En mai dernier sortait le troisième livre d’Edouard Louis, Qui a tué mon père. À travers un récit adressé à son père se dévoile en filigrane une réflexion sur la construction et l’image de la virilité au sein de la société et, en particulier, au sein des classes populaires. L’étude critique des masculinités est aujourd’hui indispensable pour comprendre les enjeux de distinction entre classes sociales. Prendre pour entrée le monde du travail est un des canaux privilégiés pour analyser ces enjeux.

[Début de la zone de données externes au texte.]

Definition le_num (v : jsval) (k : Z) : bool :=
  match v with Int z => z <=? k | _ => SFleb (number_of v) (double_of_Z k) end.
Definition gt_num (v : jsval) (k : Z) : bool :=
  match v with Int z => k <? z | _ => SFltb (double_of_Z k) (number_of v) end.

(** [a === b] for values that are not both objects. *)
Definition strict_eq (a b : jsval) : bool :=
  match a, b with
  | Undef, Undef | Null, Null => true
  | Bool x, Bool y => Bool.eqb x y
  | Int x, Int y => x =? y
  | Num x, Num y => SFeqb x y
  | Str s, Str t => bool_decide (s = t)
  | _, _ => false
  end.

(** ** Names *)

Definition within_chars (lo hi c : Z) : bool := (lo <=? c) && (c <=? hi).

(** [ch >= 'a' && ch <= 'z' || ch >= 'A' && ch <= 'Z' || ch >= '0' && ch <= '9' || ch == '_'] *)
Definition name_char (c : Z) : bool :=
  within_chars 97 122 c || within_chars 65 90 c || within_chars 48 57 c || (c =? 95).

(** [name[0]] *)
Definition first (name : jsval) : jsval :=
  match name with
  | Str (c :: _) => Str [c]
  | Arr (v :: _) => v
  | Obj ps => default Undef (find_prop "0" ps)
  | _ => Undef
  end.

Fixpoint check_chars (s : jsstring) : result unit :=
  match s with
  | [] => Ok tt
  | ch :: s' =>
      when (negb (name_char ch))
        (JsError (str "abi name invalid. abi name contains invalid character " ++ [ch])) ;;
      check_chars s'
  end.

(** The loop over the keys of the name calls [charAt], which only strings
    have. *)
Definition each_char (name : jsval) : result unit :=
  match name with
  | Str s => check_chars s
  | Arr (_ :: _) | Obj (_ :: _) => Throw TypeError
  | _ => Ok tt
  end.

« La masculinité – ne pas se conduire comme une fille, ne pas être un pédé –, ce que ça voulait dire, c’était sortir de l’école le plus vite possible pour prouver sa force aux autres, le plus tôt possible pour montrer son insoumission, et donc, j’en déduis, construire sa masculinité », peut-on lire à la page 34 du livre. Dans l’émission de radio Nova « Dans le genre », Edouard Louis revient sur ce passage et nous parle de son rapport au masculin, mais surtout du parcours de son père et en particulier de l’obsession de ce dernier pour affirmer sa masculinité, virile et corporelle. Les origines populaires de son père sont, selon l’auteur, déterminantes pour comprendre son rapport au genre masculin. Face à l’impuissance sociale, à l’absence de capitaux, elle serait un rempart, le dernier sursaut de ceux pour qui « l’honneur est la dernière richesse du pauvre », comme le dit Camus[1]. Plusieurs études sociologiques ou historiques ont en effet souligné combien la conformité à un idéal viril constitue un enjeu identitaire particulièrement important chez les individus issus des milieux populaires. Et, de fait, force est de constater que dans la littérature scientifique sur le monde ouvrier et/ou les classes populaires, le lien est systématiquement établi entre les hommes et la virilité. Ce lien peut être compris comme une stratégie de défense mais aussi comme la démonstration de force et d’endurance de populations faiblement dotées en capitaux économiques ou culturels. La virilité est alors quelque chose que l’on possède, comme un attribut. On « en a » plus ou moins. Associée aux figures du sportif, du criminel, du fasciste, du militaire, de l’aventurier, de l’ouvrier comme le suggèrent les trois tomes de l’Histoire de la virilité[2], celle-ci s’incarne dans la mise en scène d’une masculinité visible, exacerbée et corporelle.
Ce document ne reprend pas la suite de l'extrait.